Report each line of the entries below that has the word "kind" in it.

Entries taken from a collection
──────

(** [try: cleanup = dict(self.chaos.destroy(handle)) except Exception ...] *)
Definition destroy_fault (thread : Thread) : st mapping :=
  handle ← gets (λ m, default "" (_cleanup_handle m));
  cleanup ← catching (ask_result (chaos_destroy w) (Destroy thread handle));
  mret match cleanup with
       | Ok d => d
       | Err e => [("verified_absent", VBool false); ("error_type", VStr (exn_type_name e))]
       end.

Definition record_fallback (reason : string) (cleanup : mapping) : st unit :=
  at_text ← _now_text;
  update [("controller_fallback_used", VBool true); ("controller_fallback_at", VStr at_text);
          ("controller_fallback_reason", VStr reason); ("controller_cleanup", VDict cleanup)].

Definition call_emit (thread : Thread) (kind : string) (payload : mapping) : st unit :=
  armed ← gets _emit;
  when armed (ask_result (emit w) (Notify thread kind payload)).

(** ** The other threads *)

(** The next step of [finish]. *)
Definition finish_step : st unit :=
  pc ← gets finish_pc;
  match pc with
  | NotFinishing =>
      modify (λ m, set_flags true (_agent_cleanup m) (_agent_cleanup_monotonic m) (set_finish Joining m))
  | Joining =>
      current ← gets _result;
      modify (set_finish (Judged (is_true (vget current "armed") &&
        negb (is_true (vget current "agent_cleanup_requested")) &&
        negb (is_true (vget current "controller_fallback_used")) &&
        negb (is_true (vget current "fault_ended_without_cleanup_request")))))
  | Judged false => modify (set_finish Finished)
  | Judged true => cleanup ← destroy_fault MainThread; modify (set_finish (Destroyed cleanup))
  | Destroyed cleanup =>
      record_fallback "agent_session_ended" cleanup;; modify (set_finish Reporting)
  | Reporting =>
      payload ← gets _result;
      modify (set_finish Finished);; call_emit MainThread "controller_condition_cleanup" payload
  | Finished => mret tt
  end.

(** [finish()] when nothing else runs; what the callback raises, it raises. *)
Definition finish : st mapping :=
  finish_step;; finish_step;; finish_step;; finish_step;; finish_step;; gets _result.

Definition external (e : External) : st unit :=
  match e with
  | CleanupRecorded now occurred_at =>
      modify (λ m, set_flags (_stop m) (_agent_cleanup m) (Some now) m);;
      update [("agent_cleanup_requested", VBool true);
              ("agent_cleanup_requested_at", VStr (isoformat occurred_at))]
  | CleanupSet => modify (λ m, set_flags (_stop m) true (_agent_cleanup_monotonic m) m)
  | FinishStep => finish_step
  end.

(** What the other threads do before the next step of the monitor. *)
Definition interleave (m : Monitor) : Monitor := fold_left (λ m e, (external e m).1) (others w (m_log m)) m.
Definition sync : st unit := modify interleave.

(** ** The monitor's steps *)

Definition stop_is_set : st bool := sync;; ask (λ _, tt) (λ _, StopIsSet);; gets _stop.
Definition cleanup_is_set : st bool := sync;; ask (λ _, tt) (λ _, CleanupIsSet);; gets _agent_cleanup.
(** [Event.wait]: the others run while it waits. *)
Definition wait_stop (seconds : pyfloat) : st unit := ask (λ _, tt) (λ _, WaitStop seconds);; sync.
Definition wait_cleanup (seconds : pyfloat) : st bool :=
  ask (λ _, tt) (λ _, WaitCleanup seconds);; sync;; gets _agent_cleanup.
Definition monotonic : st pyfloat := sync;; ask (monotonic_clock w) Monotonic.
Definition _now : st string := sync;; _now_text.
Definition status : st mapping :=
  sync;; handle ← gets (λ m, default "" (_cleanup_handle m)); ask_result (chaos_status w) (Status handle).
(** [with self._lock: body] *)
Definition locked {A} (body : st A) : st A := sync;; ask (λ _, tt) (λ _, Locked);; body.
Definition snapshot : st mapping := locked (gets _result).
Definition notify (kind : string) : st unit :=
  payload ← snapshot; sync;; call_emit MonitorThread kind payload.

(** [not self._stop.is_set() and not self._agent_cleanup.is_set()] *)
Definition undisturbed : st bool :=
  stopped ← stop_is_set;
  if (stopped : bool) then mret false else (cleaned ← cleanup_is_set; mret (negb cleaned)).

──────

--- Task answer ---
Definition call_emit (thread : Thread) (kind : string) (payload : mapping) : st unit :=
  when armed (ask_result (emit w) (Notify thread kind payload)).
Definition notify (kind : string) : st unit :=
  payload ← snapshot; sync;; call_emit MonitorThread kind payload.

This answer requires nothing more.